→ **RECORD EXCERPTS**:
- - - - - - -

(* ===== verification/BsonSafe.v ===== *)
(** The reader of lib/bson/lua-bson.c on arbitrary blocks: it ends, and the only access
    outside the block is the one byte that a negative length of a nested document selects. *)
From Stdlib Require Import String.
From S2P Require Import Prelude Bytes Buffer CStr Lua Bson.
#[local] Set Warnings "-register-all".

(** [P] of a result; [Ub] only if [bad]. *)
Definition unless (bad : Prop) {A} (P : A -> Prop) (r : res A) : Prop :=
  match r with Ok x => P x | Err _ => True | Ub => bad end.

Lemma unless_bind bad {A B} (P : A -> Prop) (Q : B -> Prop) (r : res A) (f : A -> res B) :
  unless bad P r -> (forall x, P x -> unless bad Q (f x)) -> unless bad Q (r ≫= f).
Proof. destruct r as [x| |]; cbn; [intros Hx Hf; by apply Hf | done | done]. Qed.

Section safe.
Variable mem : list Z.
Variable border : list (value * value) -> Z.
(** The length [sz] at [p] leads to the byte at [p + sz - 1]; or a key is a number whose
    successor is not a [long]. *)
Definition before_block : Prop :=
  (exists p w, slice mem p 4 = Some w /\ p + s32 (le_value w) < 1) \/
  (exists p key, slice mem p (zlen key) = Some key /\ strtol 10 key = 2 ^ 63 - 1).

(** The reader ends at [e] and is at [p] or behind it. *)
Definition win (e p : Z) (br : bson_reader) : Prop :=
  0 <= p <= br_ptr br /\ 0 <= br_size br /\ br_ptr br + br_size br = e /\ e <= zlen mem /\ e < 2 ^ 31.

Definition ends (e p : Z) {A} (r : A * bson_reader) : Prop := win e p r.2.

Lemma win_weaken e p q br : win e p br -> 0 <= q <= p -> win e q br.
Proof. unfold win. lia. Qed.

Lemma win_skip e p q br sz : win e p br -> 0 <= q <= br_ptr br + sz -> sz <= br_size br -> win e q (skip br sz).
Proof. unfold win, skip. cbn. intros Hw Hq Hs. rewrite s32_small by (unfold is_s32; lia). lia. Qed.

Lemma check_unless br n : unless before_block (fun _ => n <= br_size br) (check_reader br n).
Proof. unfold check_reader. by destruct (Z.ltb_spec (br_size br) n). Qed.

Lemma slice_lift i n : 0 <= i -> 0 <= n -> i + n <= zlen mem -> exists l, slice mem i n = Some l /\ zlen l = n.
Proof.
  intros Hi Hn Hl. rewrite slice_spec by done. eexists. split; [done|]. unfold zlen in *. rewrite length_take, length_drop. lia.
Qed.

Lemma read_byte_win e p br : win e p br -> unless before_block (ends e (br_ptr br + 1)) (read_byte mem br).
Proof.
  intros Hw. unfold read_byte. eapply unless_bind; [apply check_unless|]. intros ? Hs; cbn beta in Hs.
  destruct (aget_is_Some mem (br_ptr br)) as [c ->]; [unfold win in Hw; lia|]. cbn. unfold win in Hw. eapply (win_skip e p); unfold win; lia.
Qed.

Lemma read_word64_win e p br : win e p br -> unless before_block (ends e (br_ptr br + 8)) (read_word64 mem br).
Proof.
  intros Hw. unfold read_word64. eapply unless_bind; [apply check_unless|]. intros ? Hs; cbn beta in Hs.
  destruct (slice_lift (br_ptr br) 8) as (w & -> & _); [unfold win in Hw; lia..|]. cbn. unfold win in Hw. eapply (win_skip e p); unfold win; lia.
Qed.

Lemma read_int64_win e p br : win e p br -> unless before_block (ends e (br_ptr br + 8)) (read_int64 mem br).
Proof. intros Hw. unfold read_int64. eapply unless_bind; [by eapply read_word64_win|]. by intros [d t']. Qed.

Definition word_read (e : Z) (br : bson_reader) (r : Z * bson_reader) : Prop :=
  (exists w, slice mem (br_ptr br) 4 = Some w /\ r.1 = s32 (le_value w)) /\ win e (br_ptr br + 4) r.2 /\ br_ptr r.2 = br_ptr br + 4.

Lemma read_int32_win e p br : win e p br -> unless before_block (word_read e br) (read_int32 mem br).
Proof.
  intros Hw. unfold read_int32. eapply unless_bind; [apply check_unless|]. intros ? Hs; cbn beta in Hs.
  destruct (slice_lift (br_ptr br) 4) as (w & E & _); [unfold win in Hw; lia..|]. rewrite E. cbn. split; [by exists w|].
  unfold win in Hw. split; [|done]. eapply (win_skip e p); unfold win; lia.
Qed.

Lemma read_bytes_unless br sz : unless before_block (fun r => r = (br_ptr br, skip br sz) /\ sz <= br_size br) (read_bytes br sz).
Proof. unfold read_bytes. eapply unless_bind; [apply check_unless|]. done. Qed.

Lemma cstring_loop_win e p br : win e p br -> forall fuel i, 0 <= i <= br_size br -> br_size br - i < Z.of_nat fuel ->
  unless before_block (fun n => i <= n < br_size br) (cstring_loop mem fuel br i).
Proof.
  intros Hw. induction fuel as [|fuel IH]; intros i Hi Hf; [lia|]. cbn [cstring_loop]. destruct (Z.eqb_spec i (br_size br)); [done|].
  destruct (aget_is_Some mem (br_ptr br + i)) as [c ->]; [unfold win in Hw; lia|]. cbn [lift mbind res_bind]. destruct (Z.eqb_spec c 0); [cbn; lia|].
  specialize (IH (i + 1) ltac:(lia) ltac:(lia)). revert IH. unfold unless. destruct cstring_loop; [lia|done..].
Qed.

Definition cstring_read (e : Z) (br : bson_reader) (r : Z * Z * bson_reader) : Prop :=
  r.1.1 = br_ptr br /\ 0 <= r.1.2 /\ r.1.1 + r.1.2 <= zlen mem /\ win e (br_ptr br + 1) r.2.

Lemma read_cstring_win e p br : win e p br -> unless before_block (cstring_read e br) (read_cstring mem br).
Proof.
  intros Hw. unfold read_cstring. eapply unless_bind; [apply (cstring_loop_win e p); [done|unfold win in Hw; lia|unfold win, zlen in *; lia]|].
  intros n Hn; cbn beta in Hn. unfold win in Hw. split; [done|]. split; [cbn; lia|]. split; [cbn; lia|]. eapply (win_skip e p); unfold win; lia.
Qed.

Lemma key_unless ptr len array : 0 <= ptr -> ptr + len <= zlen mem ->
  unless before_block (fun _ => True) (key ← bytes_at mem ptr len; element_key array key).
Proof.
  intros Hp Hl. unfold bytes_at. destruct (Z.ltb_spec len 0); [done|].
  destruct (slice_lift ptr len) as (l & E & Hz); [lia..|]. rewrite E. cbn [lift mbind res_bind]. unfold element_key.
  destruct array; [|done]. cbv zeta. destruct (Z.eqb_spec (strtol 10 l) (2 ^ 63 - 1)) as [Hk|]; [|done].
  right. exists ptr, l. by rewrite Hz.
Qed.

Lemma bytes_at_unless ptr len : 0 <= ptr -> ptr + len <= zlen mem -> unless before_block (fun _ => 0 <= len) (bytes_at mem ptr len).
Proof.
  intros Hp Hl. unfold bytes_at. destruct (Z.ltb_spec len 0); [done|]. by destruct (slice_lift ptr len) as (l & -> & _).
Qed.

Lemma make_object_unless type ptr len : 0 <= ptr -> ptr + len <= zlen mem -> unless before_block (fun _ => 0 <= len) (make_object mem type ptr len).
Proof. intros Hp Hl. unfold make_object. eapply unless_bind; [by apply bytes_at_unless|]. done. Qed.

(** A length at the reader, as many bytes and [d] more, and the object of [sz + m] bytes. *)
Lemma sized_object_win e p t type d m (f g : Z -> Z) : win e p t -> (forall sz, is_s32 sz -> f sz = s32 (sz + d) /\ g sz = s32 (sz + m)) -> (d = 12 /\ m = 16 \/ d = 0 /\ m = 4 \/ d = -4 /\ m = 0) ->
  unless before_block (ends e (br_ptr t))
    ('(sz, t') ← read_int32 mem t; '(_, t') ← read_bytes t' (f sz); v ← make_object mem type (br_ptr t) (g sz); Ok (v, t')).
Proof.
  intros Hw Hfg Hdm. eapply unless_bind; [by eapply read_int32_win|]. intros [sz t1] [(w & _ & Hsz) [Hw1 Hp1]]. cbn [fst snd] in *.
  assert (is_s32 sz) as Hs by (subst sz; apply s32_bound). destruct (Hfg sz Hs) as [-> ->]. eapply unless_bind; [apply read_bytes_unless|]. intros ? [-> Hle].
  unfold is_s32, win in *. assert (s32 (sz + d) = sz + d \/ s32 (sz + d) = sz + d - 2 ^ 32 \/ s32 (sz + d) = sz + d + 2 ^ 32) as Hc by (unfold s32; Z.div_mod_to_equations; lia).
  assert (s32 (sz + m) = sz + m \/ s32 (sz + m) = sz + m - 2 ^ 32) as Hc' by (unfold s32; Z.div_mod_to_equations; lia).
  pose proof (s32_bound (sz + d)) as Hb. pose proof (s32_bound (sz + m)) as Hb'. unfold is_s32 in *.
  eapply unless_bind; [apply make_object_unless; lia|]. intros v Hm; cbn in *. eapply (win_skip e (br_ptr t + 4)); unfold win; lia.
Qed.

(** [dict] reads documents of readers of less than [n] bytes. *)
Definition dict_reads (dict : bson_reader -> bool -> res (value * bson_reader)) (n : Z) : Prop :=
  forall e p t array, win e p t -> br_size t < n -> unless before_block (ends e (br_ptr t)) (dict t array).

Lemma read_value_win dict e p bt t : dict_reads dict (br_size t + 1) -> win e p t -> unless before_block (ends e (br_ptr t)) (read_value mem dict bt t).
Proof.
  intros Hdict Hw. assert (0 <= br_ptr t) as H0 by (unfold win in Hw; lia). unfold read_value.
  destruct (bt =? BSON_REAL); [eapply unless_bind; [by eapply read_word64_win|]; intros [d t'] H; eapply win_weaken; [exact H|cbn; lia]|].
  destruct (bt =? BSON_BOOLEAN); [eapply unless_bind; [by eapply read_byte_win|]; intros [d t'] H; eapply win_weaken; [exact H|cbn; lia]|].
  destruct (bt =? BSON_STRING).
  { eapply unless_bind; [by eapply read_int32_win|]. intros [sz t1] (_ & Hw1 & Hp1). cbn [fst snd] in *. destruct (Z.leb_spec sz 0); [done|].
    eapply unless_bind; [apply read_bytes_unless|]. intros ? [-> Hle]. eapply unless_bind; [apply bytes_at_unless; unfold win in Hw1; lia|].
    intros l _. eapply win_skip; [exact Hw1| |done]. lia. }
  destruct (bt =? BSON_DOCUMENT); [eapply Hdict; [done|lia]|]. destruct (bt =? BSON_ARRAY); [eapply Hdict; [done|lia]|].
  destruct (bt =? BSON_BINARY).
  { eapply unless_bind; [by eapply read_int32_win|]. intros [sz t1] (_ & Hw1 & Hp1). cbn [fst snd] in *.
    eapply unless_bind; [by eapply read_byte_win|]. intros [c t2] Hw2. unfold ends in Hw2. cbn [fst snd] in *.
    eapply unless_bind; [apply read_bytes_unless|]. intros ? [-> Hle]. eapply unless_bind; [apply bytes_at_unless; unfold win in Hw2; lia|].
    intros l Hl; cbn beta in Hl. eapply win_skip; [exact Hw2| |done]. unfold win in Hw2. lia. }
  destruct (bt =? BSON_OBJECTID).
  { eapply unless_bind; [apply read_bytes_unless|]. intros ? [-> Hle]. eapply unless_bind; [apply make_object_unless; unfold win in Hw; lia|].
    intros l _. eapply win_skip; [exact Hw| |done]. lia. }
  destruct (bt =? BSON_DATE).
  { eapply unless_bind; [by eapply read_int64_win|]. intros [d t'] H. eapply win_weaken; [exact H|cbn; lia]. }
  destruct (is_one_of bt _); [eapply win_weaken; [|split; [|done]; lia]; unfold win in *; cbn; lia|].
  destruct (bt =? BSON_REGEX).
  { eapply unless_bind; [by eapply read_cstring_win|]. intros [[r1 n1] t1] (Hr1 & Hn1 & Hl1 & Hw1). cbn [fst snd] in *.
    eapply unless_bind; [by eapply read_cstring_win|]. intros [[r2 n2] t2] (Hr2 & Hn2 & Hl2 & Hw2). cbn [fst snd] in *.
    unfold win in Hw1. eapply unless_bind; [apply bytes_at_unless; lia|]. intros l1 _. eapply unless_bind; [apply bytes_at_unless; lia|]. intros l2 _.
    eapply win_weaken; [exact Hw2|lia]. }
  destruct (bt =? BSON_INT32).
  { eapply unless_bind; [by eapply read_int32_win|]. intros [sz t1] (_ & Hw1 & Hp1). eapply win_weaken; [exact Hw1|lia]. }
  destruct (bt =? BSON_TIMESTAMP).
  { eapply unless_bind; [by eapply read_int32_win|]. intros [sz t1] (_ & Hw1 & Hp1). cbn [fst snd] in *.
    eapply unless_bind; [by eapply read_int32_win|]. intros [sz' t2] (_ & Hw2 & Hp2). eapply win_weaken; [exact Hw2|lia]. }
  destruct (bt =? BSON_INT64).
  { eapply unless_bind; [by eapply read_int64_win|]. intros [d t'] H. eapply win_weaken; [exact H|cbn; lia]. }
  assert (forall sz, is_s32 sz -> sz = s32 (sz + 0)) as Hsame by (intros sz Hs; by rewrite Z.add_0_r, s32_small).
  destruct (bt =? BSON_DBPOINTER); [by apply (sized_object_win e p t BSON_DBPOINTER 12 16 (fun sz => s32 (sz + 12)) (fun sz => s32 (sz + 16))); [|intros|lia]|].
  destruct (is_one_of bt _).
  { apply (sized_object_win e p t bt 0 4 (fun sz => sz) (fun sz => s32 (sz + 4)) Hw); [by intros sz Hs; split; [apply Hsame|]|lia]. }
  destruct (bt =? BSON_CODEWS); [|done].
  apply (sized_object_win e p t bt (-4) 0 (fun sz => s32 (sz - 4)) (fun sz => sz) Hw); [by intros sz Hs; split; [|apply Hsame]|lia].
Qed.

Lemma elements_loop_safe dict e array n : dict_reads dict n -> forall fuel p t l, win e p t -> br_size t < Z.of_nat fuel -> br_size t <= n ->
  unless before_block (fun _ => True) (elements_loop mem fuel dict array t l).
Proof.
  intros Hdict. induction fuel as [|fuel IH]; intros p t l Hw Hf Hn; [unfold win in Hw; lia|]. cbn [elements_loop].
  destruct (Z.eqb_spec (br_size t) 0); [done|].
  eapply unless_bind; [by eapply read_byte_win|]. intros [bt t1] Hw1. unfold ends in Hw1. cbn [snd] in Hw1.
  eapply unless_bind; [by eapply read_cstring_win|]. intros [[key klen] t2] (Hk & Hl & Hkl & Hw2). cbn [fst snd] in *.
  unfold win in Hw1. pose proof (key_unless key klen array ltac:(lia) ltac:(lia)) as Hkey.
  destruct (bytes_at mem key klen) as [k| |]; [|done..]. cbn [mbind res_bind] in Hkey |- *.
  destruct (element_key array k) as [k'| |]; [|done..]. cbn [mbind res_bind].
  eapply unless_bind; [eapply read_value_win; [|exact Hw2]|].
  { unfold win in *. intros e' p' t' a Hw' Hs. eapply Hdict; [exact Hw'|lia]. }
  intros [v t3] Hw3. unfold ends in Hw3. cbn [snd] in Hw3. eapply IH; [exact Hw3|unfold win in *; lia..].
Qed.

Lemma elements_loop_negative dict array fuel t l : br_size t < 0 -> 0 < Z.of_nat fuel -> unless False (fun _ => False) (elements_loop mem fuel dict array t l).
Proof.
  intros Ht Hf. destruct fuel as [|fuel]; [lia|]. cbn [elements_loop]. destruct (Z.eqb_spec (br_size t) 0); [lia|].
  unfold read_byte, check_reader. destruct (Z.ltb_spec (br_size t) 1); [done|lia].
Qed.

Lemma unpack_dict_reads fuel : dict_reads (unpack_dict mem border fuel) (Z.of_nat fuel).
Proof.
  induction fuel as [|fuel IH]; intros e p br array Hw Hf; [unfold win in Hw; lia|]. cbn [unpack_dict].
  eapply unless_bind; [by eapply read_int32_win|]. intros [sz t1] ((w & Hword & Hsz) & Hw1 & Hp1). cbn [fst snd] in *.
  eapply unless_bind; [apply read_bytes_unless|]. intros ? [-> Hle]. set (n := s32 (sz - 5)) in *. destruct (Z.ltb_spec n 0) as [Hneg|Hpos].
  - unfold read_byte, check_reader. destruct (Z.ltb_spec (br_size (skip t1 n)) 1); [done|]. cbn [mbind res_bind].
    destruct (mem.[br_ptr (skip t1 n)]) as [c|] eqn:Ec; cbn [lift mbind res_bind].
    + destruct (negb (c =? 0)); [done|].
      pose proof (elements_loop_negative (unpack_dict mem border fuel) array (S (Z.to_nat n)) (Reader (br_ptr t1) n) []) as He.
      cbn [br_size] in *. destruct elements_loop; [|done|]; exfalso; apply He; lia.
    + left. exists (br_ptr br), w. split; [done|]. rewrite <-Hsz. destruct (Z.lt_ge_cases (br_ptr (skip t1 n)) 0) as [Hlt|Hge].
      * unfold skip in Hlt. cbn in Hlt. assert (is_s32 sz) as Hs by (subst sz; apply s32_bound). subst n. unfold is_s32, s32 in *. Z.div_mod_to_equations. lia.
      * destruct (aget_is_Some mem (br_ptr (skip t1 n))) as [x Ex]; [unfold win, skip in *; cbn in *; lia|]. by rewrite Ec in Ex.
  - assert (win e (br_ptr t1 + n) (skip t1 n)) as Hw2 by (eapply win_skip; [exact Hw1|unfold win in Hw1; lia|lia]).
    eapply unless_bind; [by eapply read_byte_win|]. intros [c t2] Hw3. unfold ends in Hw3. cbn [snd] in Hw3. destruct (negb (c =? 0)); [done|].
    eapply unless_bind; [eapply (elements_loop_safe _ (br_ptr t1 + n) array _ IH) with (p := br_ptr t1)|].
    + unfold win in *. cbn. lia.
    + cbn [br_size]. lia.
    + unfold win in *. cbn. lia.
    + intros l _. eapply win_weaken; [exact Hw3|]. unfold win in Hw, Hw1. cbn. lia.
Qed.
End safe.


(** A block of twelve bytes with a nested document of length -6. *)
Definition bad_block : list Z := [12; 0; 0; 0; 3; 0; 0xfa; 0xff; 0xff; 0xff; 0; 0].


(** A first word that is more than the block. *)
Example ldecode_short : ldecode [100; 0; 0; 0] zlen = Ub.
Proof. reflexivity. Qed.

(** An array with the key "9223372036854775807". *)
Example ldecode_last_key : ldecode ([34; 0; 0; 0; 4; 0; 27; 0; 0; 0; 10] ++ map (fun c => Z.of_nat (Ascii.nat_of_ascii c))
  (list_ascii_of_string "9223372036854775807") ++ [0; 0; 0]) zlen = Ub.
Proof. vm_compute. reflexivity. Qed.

- - - - - - -

→ **ACTION ITEM**: Search term "than": return each line of the data that contains it.

→ **TASK SOLUTION**:
(** [dict] reads documents of readers of less than [n] bytes. *)
(** A first word that is more than the block. *)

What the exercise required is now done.